Our adda. Our local college bar. Sunlight.
Many life events have transpired since then, but nothing has shaped my life the way Sunlight has. I’ve faced it all there. Joy, anger, sorrow, misery, blackouts, Antakshari sessions, “One last drink”, tears, lasting love, PDA with somebody whose face I can’t recollect, stupid decisions, smart decisions, and some more blackouts. It amazes me to think about how one spot within four walls has witnessed so much of my life. And no number of fancy bars with a Zomato Gold (2 +2) on drinks can replace the magic of that beautiful shithole.
When I was in college, the song “Chopsuey” by System Of A Down used to play at least once every evening in that bar.
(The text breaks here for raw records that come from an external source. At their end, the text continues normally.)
(** What [start(controller)] enqueues: each object as [JSON.stringify]
    writes it. *)
Definition stream (transcript : jsstring) : list json :=
  map wire
    (processing_frame
     :: match llm (prompt transcript) with
        | Replies responseText =>
            let questionNumber := read_questionNumber responseText in
            [result_frame questionNumber (audioUrl_of questionNumber)
               transcript;
             done_frame]
        | Throws err =>
            [error_frame (match err with
                          | Some message => message
                          | None => lit "Unknown error"
                          end)]
        end).

Definition plain_error (status : Z) (msg : string) : Reply :=
  Plain status (JObj [(lit "error", JStr (lit msg))]).

(** [POST]; the second component lists the prompts sent to the model. *)
Definition POST (request : option json) (apiKey : option jsstring)
  : Reply * list jsstring :=
  match request with
  | None => (plain_error 500 "Internal server error", [])
  | Some b =>
      match get_prop b (lit "transcript") with
      | None => (plain_error 500 "Internal server error", [])
      | Some transcript =>
          if falsy transcript
          then (plain_error 400 "No transcript provided", [])
          else
            match transcript with
            | Val (JStr s) =>
                if blank s then (plain_error 400 "No transcript provided", [])
                else
                  match apiKey with
                  | Some (_ :: _) => (EventStream (stream s), [prompt s])
                  | _ => (plain_error 500
                            "Google GenAI API key not configured", [])
                  end
            | _ => (plain_error 500 "Internal server error", [])
            end
      end
  end.
(** The number pass inside one literal piece. *)
Lemma number_pass_literal (n : nat) :
  forall l, length l <= n ->
  forall bef R ph,
    tokenAhead R -> noReserved l = true ->
    exists s ms,
      replaceFrom numberPattern mask bef (l ++ R) 0 ph
      = (let (o, p) := replaceFrom numberPattern mask (rev l ++ bef) R 0
                         (ph ++ ms) in
         (render s ++ o, p))
      /\ (forall extra, expand (ph ++ ms ++ extra) s = l)
      /\ noReserved (fst s) = true
      /\ piecesFree (snd s)
      /\ map fst (snd s) = seq (length ph) (length ms).
Proof.
  induction n as [|n IH]; intros l Hn bef R ph HR Hfree.
  - destruct l; [|simpl in Hn; lia].
    exists ([], []), []. rewrite app_nil_r. cbn [app rev].
    split; [now destruct (replaceFrom _ _ bef R 0 ph)|].
    repeat split; constructor.
  - destruct l as [|c l].
    { exists ([], []), []. rewrite app_nil_r. cbn [app rev].
      split; [now destruct (replaceFrom _ _ bef R 0 ph)|].
      repeat split; constructor. }
    destruct (matchAt numberPattern bef ((c :: l) ++ R)) as [s1|] eqn:M.
    + destruct (number_within _ _ HR M) as [w [l2 [Hw [El Ea]]]].
      assert (Hlen : length l2 <= n).
      { apply (f_equal (@length N)) in El. rewrite length_app in El.
        simpl in Hn, El. destruct w; [easy|]. simpl in El. lia. }
      assert (Hl2 : noReserved l2 = true).
      { rewrite El in Hfree. now apply noReserved_app in Hfree. }
      destruct (IH _ Hlen (rev w ++ bef) R (ph ++ [w]) HR Hl2)
        as [s' [ms' [R1 [R2 [R3 [R4 R5]]]]]].
      exists ([], (length ph, fst s') :: snd s'), (w :: ms').
      rewrite El in M |- *. rewrite <- app_assoc in M |- *.
      rewrite (@replaceFrom_hit _ numberPattern mask bef w (l2 ++ R) s1 ph
                 Hw M Ea).
      rewrite mask_token, R1.
      rewrite rev_app_distr, <- !app_assoc. cbn [app].
      split.
      { destruct (replaceFrom numberPattern mask (rev l2 ++ rev w ++ bef)
                    R 0 (ph ++ w :: ms')) as [o p].
        unfold render. cbn [fst snd renderTail app].
        now rewrite <- !app_assoc. }
      split.
      { intros extra. unfold expand. cbn [fst snd renderTail app].
        rewrite app_nth2, Nat.sub_diag by lia. cbn [nth]. f_equal.
        specialize (R2 extra). unfold expand in R2.
        now rewrite <- !app_assoc in R2. }
      split; [reflexivity|]. split.
      { constructor; [exact R3 | exact R4]. }
      cbn [map fst snd length seq]. f_equal.
      rewrite R5, length_app. cbn [length].
      now rewrite Nat.add_1_r.
    + simpl in Hn.
      assert (Hrest : noReserved l = true).
      { change (c :: l) with ([c] ++ l) in Hfree.
        now apply noReserved_app in Hfree. }
      destruct (IH l ltac:(lia) (c :: bef) R ph HR Hrest)
        as [s' [ms' [R1 [R2 [R3 [R4 R5]]]]]].
      exists (c :: fst s', snd s'), ms'.
      cbn [app] in M |- *.
      rewrite (@replaceFrom_miss _ numberPattern mask bef c _ ph M), R1.
      cbn [rev]. rewrite <- app_assoc. cbn [app].
      split; [now destruct (replaceFrom _ _ (rev l ++ c :: bef) R 0 _)|].
      split.
      { intros extra. unfold expand in *. cbn [fst snd app].
        now rewrite R2. }
      split; [|split; assumption].
      specialize (R2 []). unfold expand in R2. cbn [fst snd].
      rewrite <- R2 in Hfree.
      change (c :: fst s' ++ ?x) with ((c :: fst s') ++ x) in Hfree.
      now apply noReserved_app in Hfree.
Qed.

Lemma renderTail_app (f : nat -> jsstring) (a b : list (nat * jsstring)) :
  renderTail f (a ++ b) = renderTail f a ++ renderTail f b.
Proof.
  induction a as [|[i l] a IH]; [reflexivity|].
  cbn [app renderTail]. now rewrite IH, <- !app_assoc.
Qed.

Lemma renderTail_ext (f g : nat -> jsstring) (n : nat)
  (ts : list (nat * jsstring)) :
  (forall i, i < n -> f i = g i) ->
  Forall (fun t => fst t < n) ts ->
  renderTail f ts = renderTail g ts.
Proof.
  intros H Hts. induction Hts as [|[i l] ts Hi _ IH]; [reflexivity|].
  cbn [renderTail fst] in *. now rewrite (H i Hi), IH.
Qed.

Lemma goodPieces_lt (n : nat) (ts : list (nat * jsstring)) :
  goodPieces n ts -> Forall (fun t => fst t < n) ts.
Proof. apply Forall_impl. now intros t [H _]. Qed.

Lemma goodPieces_weaken (n k : nat) (ts : list (nat * jsstring)) :
  n <= k -> goodPieces n ts -> goodPieces k ts.
Proof.
  intros H. apply Forall_impl. intros t [H1 H2]. split; [lia | exact H2].
Qed.

Lemma pieces_good (k len : nat) (ts : list (nat * jsstring)) :
  piecesFree ts -> map fst ts = seq k len -> goodPieces (k + len) ts.
Proof.
  intros H1 H2. unfold goodPieces, piecesFree in *.
  rewrite Forall_forall in *. intros t Ht. split; [|now apply H1].
  assert (Hin : In (fst t) (seq k len)) by (rewrite <- H2; now apply in_map).
  apply in_seq in Hin. lia.
Qed.

Lemma tokenAhead_render (j : nat) (Y : jsstring) : tokenAhead (token j ++ Y).
Proof. right. now exists j, Y. Qed.
(** The folder exists and the operating system would refuse to create it:
    a run still gets past it, and so does a second run on what it left. *)
Lemma directory_creation_idempotent_witness :
  exists r,
    script 2 (Demo.env_locked Nt)
      (boot {[output_folder]} Demo.no_files (Demo.video [5%nat])) = Some r
    /\ output_folder ∈ dirs (world_of r)
    /\ (forall w2,
          script 2 (Demo.env_locked Nt)
            (boot (dirs (world_of r)) (files (world_of r)) (Demo.video [5%nat]))
          <> Some (Abrupt OSError w2)).
Proof.
  assert (output_folder ∈ ({[output_folder]} : gset string)) as Hin
    by (by apply elem_of_singleton).
  assert (source_frames (Demo.video [5%nat]) = [5%nat]) as Hsrc.
  { unfold source_frames, Demo.video. by rewrite lookup_singleton_eq. }
  assert (script 2 (Demo.env_locked Nt)
            (boot {[output_folder]} Demo.no_files (Demo.video [5%nat]))
          = Some (Normal (finished (Demo.env_locked Nt) {[output_folder]}
                            Demo.no_files (Demo.video [5%nat])
                            (source_frames (Demo.video [5%nat]))))) as Hrun.
  { apply script_finishes.
    - by left.
    - intros i img _. discriminate.
    - rewrite Hsrc. simpl. lia. }
  eexists. split; [exact Hrun|].
  destruct (directory_creation_idempotent (Demo.env_locked Nt) (Demo.env_locked Nt)
              {[output_folder]} Demo.no_files (Demo.video [5%nat])
              (Demo.video [5%nat]) 2 2 Hin) as [_ Hruns].
  destruct (Hruns _ Hrun) as (_ & Hdir & Hsecond).
  split; [exact Hdir | exact Hsecond].
Defined.

(** C10 (determinism).  Two runs on the same platform over the same decode
    results agree on every image write both of them make, whatever else
    differs between their worlds; if both end normally they make the same
    writes, to the same paths in the same order, and print the same
    report.  A run's result does not depend on the fuel it is given. *)
Theorem deterministic_output {Img : Type} (e1 e2 : env (Img:=Img))
    (d1 d2 : gset string) (f1 f2 : gmap string Img)
    (v1 v2 : gmap string (list read_result)) (fuel1 fuel2 : nat)
    (r1 r2 : completion world) :
  platform e1 = platform e2 ->
  v1 !! video_path = v2 !! video_path ->
  script fuel1 e1 (boot d1 f1 v1) = Some r1 ->
  script fuel2 e2 (boot d2 f2 v2) = Some r2 ->
  (forall (i : nat) (p1 p2 : string) (img1 img2 : Img),
     imwrites (calls (world_of r1)) !! i = Some (p1, img1) ->
     imwrites (calls (world_of r2)) !! i = Some (p2, img2) ->
     p1 = p2 /\ img1 = img2)
  /\ (forall w1 w2, r1 = Normal w1 -> r2 = Normal w2 ->
        imwrites (calls w1) = imwrites (calls w2)
        /\ (fst <$> imwrites (calls w1)) = (fst <$> imwrites (calls w2))
        /\ stdout w1 = stdout w2)
  /\ (forall r1', script fuel2 e1 (boot d1 f1 v1) = Some r1' -> r1' = r1).
Proof.
  intros Hos Hv Hr1 Hr2.
  assert (source_frames v1 = source_frames v2) as Hsrc
    by (unfold source_frames; by rewrite Hv).
  split; [|split].
  - intros i p1 p2 img1 img2 H1 H2.
    destruct (run_imwrites_lookup _ _ _ _ _ _ _ _ _ Hr1 H1) as [Hs1 ->].
    destruct (run_imwrites_lookup _ _ _ _ _ _ _ _ _ Hr2 H2) as [Hs2 ->].
    rewrite Hsrc, Hs2 in Hs1. injection Hs1 as ->. by rewrite Hos.
  - intros w1 w2 -> ->.
    destruct (script_result _ _ _ _ _ _ Hr1)
      as [[_ H1] | [(_ & _ & H1) | (_ & k & frame & _ & _ & _ & H1)]];
      [done| |done].
    destruct (script_result _ _ _ _ _ _ Hr2)
      as [[_ H2] | [(_ & _ & H2) | (_ & k & frame & _ & _ & _ & H2)]];
      [done| |done].
    injection H1 as ->. injection H2 as ->.
    rewrite !imwrites_finished, Hsrc, Hos. done.
  - intros r1' Hr1'.
    pose proof (script_fuel_mono _ _ (fuel1 `max` fuel2) _ _ Hr1 ltac:(lia)) as Ha.
    pose proof (script_fuel_mono _ _ (fuel1 `max` fuel2) _ _ Hr1' ltac:(lia)) as Hb.
    rewrite Ha in Hb. by injection Hb.
Qed.

Lemma deterministic_output_witness :
  exists w1 w2,
    script 3 (Demo.env_ok Nt) (boot Demo.no_dirs Demo.no_files (Demo.video [10; 20]%nat))
    = Some (Normal w1)
    /\ script 5 (Demo.env_first_refused Nt)
         (boot {[output_folder]} Demo.no_files (Demo.video [10; 20]%nat))
       = Some (Normal w2)
    /\ (fst <$> imwrites (calls w1)) = (fst <$> imwrites (calls w2))
    /\ stdout w1 = stdout w2.
Proof.
  assert (source_frames (Demo.video [10; 20]%nat) = [10; 20]%nat) as Hsrc.
  { unfold source_frames, Demo.video. by rewrite lookup_singleton_eq. }
  eexists _, _.
  assert (script 3 (Demo.env_ok Nt)
            (boot Demo.no_dirs Demo.no_files (Demo.video [10; 20]%nat))
          = Some (Normal (finished (Demo.env_ok Nt) Demo.no_dirs Demo.no_files
                            (Demo.video [10; 20]%nat)
                            (source_frames (Demo.video [10; 20]%nat))))) as Hr1.
  { apply script_finishes.
    - right. split; [apply lookup_empty | reflexivity].
    - intros i img _. discriminate.
    - rewrite Hsrc. simpl. lia. }
  assert (script 5 (Demo.env_first_refused Nt)
            (boot {[output_folder]} Demo.no_files (Demo.video [10; 20]%nat))
          = Some (Normal (finished (Demo.env_first_refused Nt) {[output_folder]}
                            Demo.no_files (Demo.video [10; 20]%nat)
                            (source_frames (Demo.video [10; 20]%nat))))) as Hr2.
  { apply script_finishes.
    - left. by apply elem_of_singleton.
    - rewrite Hsrc. intros [|[|i]] img Hi; [| |done]; injection Hi as <-;
        vm_compute; discriminate.
    - rewrite Hsrc. simpl. lia. }
  split; [exact Hr1|]. split; [exact Hr2|].
  destruct (deterministic_output (Demo.env_ok Nt) (Demo.env_first_refused Nt)
              _ _ _ _ _ _ _ _ _ _ eq_refl eq_refl Hr1 Hr2)
    as (_ & Hsame & _).
  destruct (Hsame _ _ eq_refl eq_refl) as (_ & Hpaths & Hout).
  split; [exact Hpaths | exact Hout].
Defined.
(** * local-echo: verification of [lib/Utils.js]

    A shallow embedding of the text-measurement, cursor-geometry,
    shell-completeness and autocomplete helpers of [src/lib/Utils.js],
    and the properties of them that the specification states.

    JavaScript strings are sequences of UTF-16 code units; they are modelled
    as lists of integers.  JavaScript numbers that the code uses as offsets,
    widths, rows and columns are modelled as [Z]. *)

From Stdlib Require Import String Ascii ZArith Arith Bool List Sorted Permutation
  Lia.
From Equations Require Import Equations.
Import ListNotations.

Local Open Scope Z_scope.

(** ** Strings *)

Module JS.

(** A string is the list of its UTF-16 code units. *)
Definition jsstring := list Z.

(** Code units of an ASCII literal, to write the examples of the
    specification as they are printed there. *)
Fixpoint js (s : string) : jsstring :=
  match s with
  | EmptyString => []
  | String a rest => Z.of_nat (nat_of_ascii a) :: js rest
  end.

(** [s.length] *)
Definition len (s : jsstring) : Z := Z.of_nat (length s).

(** [s.charAt(i)] for [i >= 0]: the one-unit string at [i], or the empty
    string when [i] is not an index of [s]. *)
Definition charAt (s : jsstring) (i : nat) : jsstring :=
  match nth_error s i with
  | Some c => [c]
  | None => []
  end.

(** [s.slice(a, b)] for [0 <= a <= b]. *)
Definition slice (s : jsstring) (a b : nat) : jsstring :=
  firstn (b - a) (skipn a s).

(** [s == t] on strings. *)
Fixpoint str_eqb (s t : jsstring) : bool :=
  match s, t with
  | [], [] => true
  | x :: s', y :: t' => (x =? y) && str_eqb s' t'
  | _, _ => false
  end.

(** [s.startsWith(p)] *)
Fixpoint startsWith (s p : jsstring) {struct p} : bool :=
  match p with
  | [] => true
  | x :: p' =>
      match s with
      | [] => false
      | y :: s' => (y =? x) && startsWith s' p'
      end
  end.

(** [s.endsWith(p)] *)
Definition endsWith (s p : jsstring) : bool :=
  startsWith (rev s) (rev p).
When I was in college, the song “Chopsuey” by System Of A Down used to play at least once every evening in that bar. We would wait every night for that song, just so we could all collectively sing out loud and headbang, because project submission was the next day and life was tough. And when I say we, it wasn’t just me and my friends, it was the entire bar. There were always a few out-of-place Gujarati uncles, who never understood the song but lifted up their cigarettes and shouted “Halo piyo!” loudly in accordance with our choice of music. The unity at that place was exemplary, to say the least.
I was in love with that bar. I’d go around pitching it to everyone everyday during college. If anybody needed a suggestion, Sunlight was the place to be. I would drag my three girlfriends there at least once a week, much to the dismay of one whose perennial hyperbolic refrain that coming to the bar would somehow make her contract AIDS I tolerated. And when we would reach there, she’d spend about 15 minutes cleaning the seat, the table, the glasses, and the plates with paper napkins. But I think deep down, even my OCD friend couldn’t deny the grip the place had on her. She never got AIDS, FYI.
It wasn’t just me. All the drinkers of my batch would land up there every other evening, despite having 8 pm hostel curfews. Sunlight was located close to a competing college, but in spite of being enemies during college fests, we all became best friends inside that dingy bar. There were pats on the back, “Arré, tu yahan!” moments, and unnecessary beer-chugging competitions. And the next day, we’d go back to hating the students from that college like it was our moral obligation.
It wasn’t always all rainbows and butterflies, of course. I’ve had fights with people I care about, said spiteful things, and embarrassed myself thoroughly in front of a known crowd. But we’ve all been there, haven’t we? Gushing out suppressed emotions triggered by the abuse of daaru because we’re still figuring out who we are. And those three-four years of college life are possibly some of the most mentally formative ones of our lives.
Perhaps the fact that the bar provided the backdrop during some of the most important years of my personal development is what makes its appeal so everlasting. One study, published in Newsweek, states that we recall our adolescent years so fondly because “this is the period when we lay down memories and store information that will define who we are for the rest of our lives — the crystallisation of the self in memory, if you like.”
And that is why the adda becomes a high-point of a rollercoaster journey that is hard to match up to later. Maybe that’s why no matter how much we start earning later, and no matter how many expensive bars we visit, nothing can substitute the one that witnessed all your highs and lows. And that’s why, “Sometimes you want to go / Where everybody knows your name / And they’re always glad you came.”